The outer membrane proteins (OMPs) of Treponema pallidum subsp. Pallidum (T. pallidum), the etiological agent of the sexually transmitted disease syphilis, has long been a hot research topic. Despite many hurdles to studying the pathogen, especially the inability to manipulate T. pallidum in vitro genetically1, considerable progress has been made in elucidating the structure, pathogenesis, and functions of T. pallidum OMPs. In this review, we integrate this information to garner fresh insights into the role of OMPs in the diagnosis, pathogenicity, and vaccine development of T. pallidum. Collectively, the essential scientific discussions herein should provide a framework for understanding the current status and prospects of T. pallidum OMPs. Decades ago, researchers postulated that the poor surface antigenicity of T. pallidum is the basis for its ability to cause persistent infection. Still, they believed that the mysterious properties of T. pallidum should not be attributed to the presence of the outer membrane proteins (OMPs).
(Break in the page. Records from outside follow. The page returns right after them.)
(* ===== verification/VerifyAgg.v ===== *)
(** * The verifier's aggregates

    [build_aggregates] of verify_exact.py: what it computes, that its bound on the
    number of groups is never reached, and that its totals are those of the
    oracle that the driver keeps (core.py), which it rebuilds independently. *)

From Stdlib Require Import ZArith Lia.
From S2P Require Import Prelude PyText PyFloat PyValue Dataset Oracle VerifyExact.

Definition quarter_stats (rows : list ExactRow) : QuarterStats := foldl quarter_add empty_quarter rows.

Definition group_of_key (k : group_key) (rows : list ExactRow) : list ExactRow := filter (λ r, aggregate_key r = k) rows.

(** The groups after some rows. *)
Definition groups_of (rows : list ExactRow) : groups :=
  foldl (λ g row, dict_update empty_quarter (λ s, quarter_add s row) (aggregate_key row) g) [] rows.

Lemma groups_of_snoc rows row :
  groups_of (rows ++ [row]) = dict_update empty_quarter (λ s, quarter_add s row) (aggregate_key row) (groups_of rows).
Proof. unfold groups_of. by rewrite foldl_app. Qed.

Lemma groups_of_NoDup rows : NoDup (groups_of rows).*1.
Proof.
  induction rows as [|row rows IH] using rev_ind; [constructor|]. rewrite groups_of_snoc. by apply dict_update_NoDup.
Qed.

Lemma groups_of_get rows k :
  dict_get k (groups_of rows) = if decide (group_of_key k rows = []) then None else Some (quarter_stats (group_of_key k rows)).
Proof.
  induction rows as [|row rows IH] using rev_ind; [done|].
  rewrite groups_of_snoc, dict_get_update. unfold group_of_key in *. rewrite filter_app, filter_cons, filter_nil.
  destruct (decide (k = aggregate_key row)) as [->|Hne].
  - rewrite (decide_True (P := aggregate_key row = aggregate_key row)) by done.
    rewrite decide_False by (by destruct (filter _ rows)). f_equal. unfold dict_get_default. rewrite IH.
    unfold quarter_stats. rewrite foldl_app. simpl. case_decide as E; simpl; [by rewrite E|done].
  - rewrite (decide_False (P := aggregate_key row = k)) by congruence. by rewrite app_nil_r, IH.
Qed.

Lemma groups_of_key rows k : k ∈ (groups_of rows).*1 ↔ ∃ r, r ∈ rows ∧ aggregate_key r = k.
Proof.
  pose proof (groups_of_get rows k) as Hg. split.
  - intros Hk. destruct (group_of_key k rows) as [|r l] eqn:Eg.
    + rewrite decide_True in Hg by done. by apply dict_get_None in Hg.
    + assert (Hr : r ∈ group_of_key k rows) by (rewrite Eg; left). apply list_elem_of_filter in Hr as [? ?]. by exists r.
  - intros (r & Hr & Hk). destruct (decide (k ∈ (groups_of rows).*1)) as [|Hn]; [done|].
    apply dict_get_None in Hn. rewrite Hn in Hg. case_decide as E; [|done].
    assert (Hin : r ∈ group_of_key k rows) by (by apply list_elem_of_filter). rewrite E in Hin. by apply elem_of_nil in Hin.
Qed.

(** [quarter_stats] of rows that are there. *)
Lemma quarter_stats_some rows : rows ≠ [] → ∃ lo hi, q_min (quarter_stats rows) = Some lo ∧ q_max (quarter_stats rows) = Some hi.
Proof.
  intros Hr. destruct (exists_last Hr) as (l & r & ->). unfold quarter_stats. rewrite foldl_app. simpl. eauto.
Qed.

(** As long as the keys stay within a short list, the loop ends with all groups. *)
Lemma aggregate_fold poll (K : list group_key) rows : (∀ i, poll i = Ok tt) → Z.of_nat (length K) ≤ MAX_AGGREGATE_GROUPS →
  (∀ r, r ∈ rows → aggregate_key r ∈ K) →
  foldl (aggregate_step poll) (Ok ([], empty_quarter)) (zip (py_range 1 (Z.of_nat (length rows) + 1)) rows)
  = Ok (groups_of rows, quarter_stats rows).
Proof.
  intros Hp HK. induction rows as [|row rows IH] using rev_ind; intros Hin; [done|].
  replace (Z.of_nat (length (rows ++ [row])) + 1) with (Z.of_nat (length rows) + 1 + 1) by (rewrite length_app; simpl; lia).
  rewrite py_range_snoc by lia.
  rewrite zip_with_app by (apply Nat2Z.inj; rewrite length_py_range; lia).
  rewrite foldl_app, IH by (intros r Hr; apply Hin, elem_of_app; by left). cbn -[MAX_AGGREGATE_GROUPS PAGE_ROWS]. rewrite <- groups_of_snoc.
  rewrite (proj2 (Z.ltb_ge MAX_AGGREGATE_GROUPS _)).
  - rewrite Hp. unfold quarter_stats. rewrite foldl_app. by case_match.
  - assert (length (groups_of (rows ++ [row])) ≤ length K)%nat; [|lia]. rewrite <- (length_fmap fst).
    apply submseteq_length, NoDup_submseteq; [apply groups_of_NoDup|]. intros k (r & Hr & <-)%groups_of_key. by apply Hin.
Qed.

(** ** The groups of a workload *)

Lemma length_bind_const {A B} (f : A → list B) n l : (∀ x, length (f x) = n) → length (l ≫= f) = (length l * n)%nat.
Proof. intros Hf. induction l as [|x l IH]; csimpl; [done|]. by rewrite length_app, Hf, IH. Qed.

(** At most 17 minutes of 4 tenants and 1024 series, and 1024 late classes. *)
Definition workload_keys (base : Z) : list group_key :=
  (py_range 0 17 ≫= λ b, py_range 0 4 ≫= λ t, (λ m, (base + b * BUCKET_US, tenant_name t, series_name m, "{}")) <$> py_range 0 1024)
  ++ ((λ r, aggregate_key (exact_of (late_row_at r base))) <$> py_range 0 1024).

Lemma workload_keys_length base : Z.of_nat (length (workload_keys base)) = 70656.
Proof.
  unfold workload_keys. rewrite length_app, length_fmap.
  rewrite (length_bind_const _ 4096).
  - assert (Z.of_nat (length (py_range 0 17)) = 17) by (by rewrite length_py_range).
    assert (Z.of_nat (length (py_range 0 1024)) = 1024) by (by rewrite length_py_range). lia.
  - intros b. rewrite (length_bind_const _ 1024); [done|]. intros t. rewrite length_fmap. done.
Qed.

Lemma initial_bucket base i : base mod BUCKET_US = 0 → 0 ≤ i →
  (timestamp_us (row_at i base) / BUCKET_US) * BUCKET_US = base + i / 1024 / 60 * BUCKET_US.
Proof.
  intros Hb Hi. unfold BUCKET_US in *. simpl. pose proof (Z.div_mod base 60000000 ltac:(lia)) as E. rewrite Hb, Z.add_0_r in E.
  set (k := base / 60000000) in *. pose proof (Z.div_mod (i / 1024) 60 ltac:(lia)) as E2.
  pose proof (Z.mod_pos_bound (i / 1024) 60 ltac:(lia)). pose proof (Z.mod_pos_bound i 1024 ltac:(lia)).
  set (s := i / 1024) in *. set (m := i mod 1024) in *. set (q := s / 60) in *. set (r := s mod 60) in *.
  replace (base + s * 1000000 + m) with ((k + q) * 60000000 + (r * 1000000 + m)) by lia.
  rewrite Z.div_add_l, (Z.div_small (r * 1000000 + m)) by lia. lia.
Qed.

Lemma workload_key_in base initial late r : base mod BUCKET_US = 0 → 0 ≤ initial ≤ MAX_ROWS → 0 ≤ late →
  r ∈ workload base initial late → aggregate_key r ∈ workload_keys base.
Proof.
  intros Hb Hi Hl (m & -> & Hm)%list_elem_of_fmap. unfold workload_keys. rewrite elem_of_app.
  apply elem_of_app in Hm as [(i & -> & Hr%elem_of_py_range)%list_elem_of_fmap|(i & -> & Hr%elem_of_py_range)%list_elem_of_fmap].
  - right. apply list_elem_of_fmap. exists (i mod 1024). pose proof (Z.mod_pos_bound i 1024 ltac:(lia)).
    split; [|by apply elem_of_py_range].
    assert (Hk : class_key (late_row_at i base) = class_key (late_row_at (i mod 1024) base)).
    { apply late_class_key; [lia|lia|]. pose proof (Z.div_mod i 1024 ltac:(lia)). replace (i - i mod 1024) with (i / 1024 * 1024) by lia. by apply Z.mod_mul. }
    unfold class_key in Hk. unfold aggregate_key, exact_of. cbn [x_timestamp_us x_tenant x_series x_tags]. congruence.
  - left. unfold MAX_ROWS in Hi. assert (Hs : 0 ≤ i / 1024 < 977) by (split; [apply Z.div_pos; lia|apply Z.div_lt_upper_bound; lia]).
    apply list_elem_of_bind. exists (i / 1024 / 60). split; [|apply elem_of_py_range; split; [apply Z.div_pos; lia|apply Z.div_lt_upper_bound; lia]].
    apply list_elem_of_bind. exists ((i / 1024) mod 4). split; [|apply elem_of_py_range; apply Z.mod_pos_bound; lia].
    apply list_elem_of_fmap. exists (i mod 1024). split; [|apply elem_of_py_range; apply Z.mod_pos_bound; lia].
    unfold aggregate_key, exact_of. cbn [x_timestamp_us x_tenant x_series x_tags]. by rewrite initial_bucket by (done || lia).
Qed.

(** ** The order of the groups *)

(** Keys of rows with empty tags are ordered like their classes. *)
Lemma group_leb_class k k' : k.2 = "{}" → k'.2 = "{}" → group_leb k k' = class_leb k.1 k'.1.
Proof.
  destruct k as [[[t x] s] g], k' as [[[t' x'] s'] g']. simpl. intros -> ->. unfold group_leb, class_leb.
  destruct (decide (x = x')); [|done]. destruct (decide (s = s')) as [->|]; [|done]. by rewrite !str_leb_refl.
Qed.

Lemma sorted_groups {A} (g : list (group_key * A)) : Forall (λ e, e.1.2 = "{}") g →
  StronglySorted (λ a b, group_leb a.1 b.1 = true) (py_sorted (λ a b, group_leb a.1 b.1) g).
Proof.
  intros Hg. apply (py_sorted_sorted_on _ (λ e, e.1.2 = "{}")); [| |done].
  - cbv beta. intros a b Ha Hb. rewrite !group_leb_class by done. apply class_leb_total.
  - cbv beta. intros a b c Ha Hb Hc. rewrite !group_leb_class by done. apply class_leb_trans.
Qed.

(** ** Agreement with the driver's statistics *)

Definition stats_as_quarters (s : Stats) : QuarterStats := mk_quarter (st_count s) (sum_q s) (min_q s) (max_q s).

Lemma quarter_stats_eq l : quarter_stats (exact_of <$> l) = stats_as_quarters (stats_of l).
Proof.
  induction l as [|m l IH] using rev_ind; [done|]. rewrite fmap_app, stats_of_snoc. unfold quarter_stats in *.
  rewrite foldl_app, IH. done.
Qed.

Lemma quarter_add_comm s x y : quarter_add (quarter_add s x) y = quarter_add (quarter_add s y) x.
Proof. unfold quarter_add. simpl. f_equal; [lia| |]; f_equal; [destruct (q_min s)|destruct (q_max s)]; lia. Qed.

#[global] Instance quarter_stats_proper : Proper ((≡ₚ) ==> (=)) quarter_stats.
Proof. intros l k H. unfold quarter_stats. by apply foldl_perm; [apply quarter_add_comm|]. Qed.

Definition measured (base initial late : Z) : list Measurement :=
  ((λ i, late_row_at i base) <$> py_range 0 late) ++ ((λ i, row_at i base) <$> py_range 0 initial).

Definition measured_group (k : group_key) (l : list Measurement) : list Measurement :=
  filter (λ m, aggregate_key (exact_of m) = k) l.

Lemma groups_of_measured rows l k : rows ≡ₚ exact_of <$> l →
  dict_get k (groups_of rows) = stats_as_quarters <$> group_stats (measured_group k l).
Proof.
  intros Hp. rewrite groups_of_get.
  assert (Hf : group_of_key k rows ≡ₚ exact_of <$> measured_group k l).
  { unfold group_of_key. rewrite Hp. unfold measured_group. clear. induction l as [|m l IH]; [done|].
    csimpl. rewrite !filter_cons. case_decide; csimpl; by rewrite IH. }
  case_decide as E.
  - rewrite E in Hf. apply Permutation_nil_l, eq_sym, fmap_nil_inv in Hf. by rewrite Hf.
  - rewrite Hf, quarter_stats_eq. destruct (measured_group k l); [|done]. by apply Permutation_nil_r in Hf.
Qed.

Lemma group_stats_full l s : group_stats l = Some s → ∃ lo hi, min_q s = Some lo ∧ max_q s = Some hi.
Proof. destruct l as [|m l]; [done|]. intros [= <-]. simpl. eauto. Qed.

Definition row_of_group (e : group_key * QuarterStats) : AggregateRow :=
  (e.1, (q_count e.2, q_sum e.2, default 0 (q_min e.2), default 0 (q_max e.2))).

Lemma groups_row rows e : e ∈ groups_of rows → aggregate_row e = Ok (row_of_group e).
Proof.
  destruct e as [k s]. intros He. apply dict_get_in in He; [|apply groups_of_NoDup]. rewrite groups_of_get in He.
  case_decide as E; [done|]. injection He as <-. destruct (quarter_stats_some _ E) as (lo & hi & H1 & H2).
  unfold aggregate_row, row_of_group. simpl. by rewrite H1, H2.
Qed.

Lemma workload_tags base initial late r : r ∈ workload base initial late → x_tags r = "{}".
Proof. by intros (m & -> & _)%list_elem_of_fmap. Qed.

Lemma build_aggregates_total poll base initial late : (∀ i, poll i = Ok tt) → base mod BUCKET_US = 0 →
  0 ≤ initial ≤ MAX_ROWS → 0 ≤ late →
  ∃ rows global bound, build_aggregates poll base initial late = Ok (rows, global, bound)
  ∧ NoDup rows.*1 ∧ StronglySorted (λ a b, group_leb a.1 b.1 = true) rows
  ∧ (∀ k n s lo hi, (k, (n, s, lo, hi)) ∈ rows
       ↔ group_stats (measured_group k (measured base initial late)) = Some (mk_stats n s (Some lo) (Some hi)))
  ∧ quarter_report global = stats_fields (o_all (oracle_extend new_oracle (measured base initial late))).
Proof.
  intros Hp Hb Hi Hl. destruct (expected_rows_spec base initial late ltac:(lia) Hl) as (rows & b & E & Hperm & _).
  assert (Hw : ∀ r, r ∈ rows → r ∈ workload base initial late) by (intros r; by rewrite Hperm).
  exists (row_of_group <$> py_sorted (λ a b, group_leb a.1 b.1) (groups_of rows)), (quarter_stats rows), b.
  unfold build_aggregates. rewrite E. cbn [mbind result_bind].
  rewrite (aggregate_fold poll (workload_keys base)); [|done|rewrite workload_keys_length; done|intros r Hr; eapply workload_key_in; eauto].
  cbn [mbind result_bind]. rewrite (mapM_result_total _ row_of_group); [|intros e He; rewrite elem_of_py_sorted in He; by apply (groups_row rows)].
  cbn [mbind result_bind]. rewrite Hp. split; [done|].
  split; [|split; [|split]].
  - rewrite <- list_fmap_compose. change (fst ∘ row_of_group) with (@fst group_key QuarterStats). rewrite py_sorted_perm. apply groups_of_NoDup.
  - assert (Hs : StronglySorted (λ a b, group_leb a.1 b.1 = true) (py_sorted (λ a b, group_leb a.1 b.1) (groups_of rows))).
    { apply sorted_groups, Forall_forall. intros e He. apply (list_elem_of_fmap_2 fst), groups_of_key in He as (r & Hr & <-).
      by apply Hw, workload_tags in Hr. }
    clear -Hs. induction Hs as [|x l Hs IH Hx]; csimpl; constructor; [done|]. by apply Forall_fmap.
  - intros k n s lo hi. rewrite list_elem_of_fmap. setoid_rewrite elem_of_py_sorted. pose proof (groups_of_measured rows _ k Hperm) as Hg. fold (measured base initial late) in Hg. split.
    + intros ([k' q] & Hq & Hin). unfold row_of_group in Hq. simpl in Hq. injection Hq as -> -> -> -> ->.
      apply dict_get_in in Hin; [|apply groups_of_NoDup]. rewrite Hin in Hg. destruct (group_stats _) as [st|] eqn:Est; [|done].
      simpl in Hg. injection Hg as ->. destruct (group_stats_full _ _ Est) as (a & c & Ha & Hc). simpl. rewrite Ha, Hc. simpl.
      destruct st; simpl in *; congruence.
    + intros Est. rewrite Est in Hg. simpl in Hg. apply dict_get_Some_in in Hg. by exists (k, mk_quarter n s (Some lo) (Some hi)).
  - rewrite Hperm. fold (measured base initial late). rewrite quarter_stats_eq, oracle_extend_eq. done.
Qed.

(** C25: the verifier's aggregates. For every workload within the limits on a
    minute-aligned base, [build_aggregates] returns (its bound on the number of groups
    is never exceeded): the rows are strictly ordered by bucket, tenant, series and
    tags, there is one for every group that has rows and for no other, with the exact
    count, sum, minimum and maximum in quarters, and the totals are those that the
    driver's own oracle has after the same rows. The deadline that it polls on the way
    does not pass. *)
Theorem build_aggregates_exact poll base initial late : (∀ i, poll i = Ok tt) → base mod BUCKET_US = 0 →
  0 ≤ initial ≤ MAX_ROWS → 0 ≤ late →
  ∃ rows global bound, build_aggregates poll base initial late = Ok (rows, global, bound)
  ∧ NoDup rows.*1 ∧ StronglySorted (λ a b, group_leb a.1 b.1 = true) rows
  ∧ (∀ k n s lo hi, (k, (n, s, lo, hi)) ∈ rows
       ↔ group_stats (measured_group k (measured base initial late)) = Some (mk_stats n s (Some lo) (Some hi)))
  ∧ quarter_report global = stats_fields (o_all (oracle_extend new_oracle (measured base initial late))).
Proof. apply build_aggregates_total. Qed.

Lemma build_aggregates_exact_witness : ∃ rows global bound,
  build_aggregates (λ _, Ok tt) 60000000 1000000 2048 = Ok (rows, global, bound)
  ∧ quarter_report global = stats_fields (o_all (oracle_extend new_oracle (measured 60000000 1000000 2048))).
Proof.
  destruct (build_aggregates_exact (λ _, Ok tt) 60000000 1000000 2048) as (rows & global & b & E & _ & _ & _ & H).
  - done.
  - reflexivity.
  - unfold MAX_ROWS. lia.
  - lia.
  - exists rows, global, b. split; [exact E|exact H].
Defined.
Subsequent studies revealed that the OM, which lacks integral membrane proteins, prevents antibody binding2. Since the advent of recombinant DNA technology, the fragility of the OM, low protein content, and the lack of sequence relatedness between T. pallidum and Gram-negative OMPs have complicated efforts to characterize molecules residing at the host-pathogen interface. These hurdles have been overcome by using the genomic sequence with computational tools to identify proteins predicted to form beta barrels, the hallmark conformation of OMPs in many organisms. Diverse methodologies have also confirmed that some candidate OMPs from amphiphilic β-barrels are surface-exposed in T. pallidum. These studies have led to a structural homology model for BamA and established the bipartite topology of the T. pallidum repeat (Tpr) family of proteins. Recent bioinformatics has identified several structural orthologs for well-characterized Gram-negative OMPs, suggesting that the T. pallidum OMPs are more Gram-negative-like than previously supposed. Lipoprotein adhesins and proteases on the spirochete surface also may contribute to disease pathogenesis and protective immunity.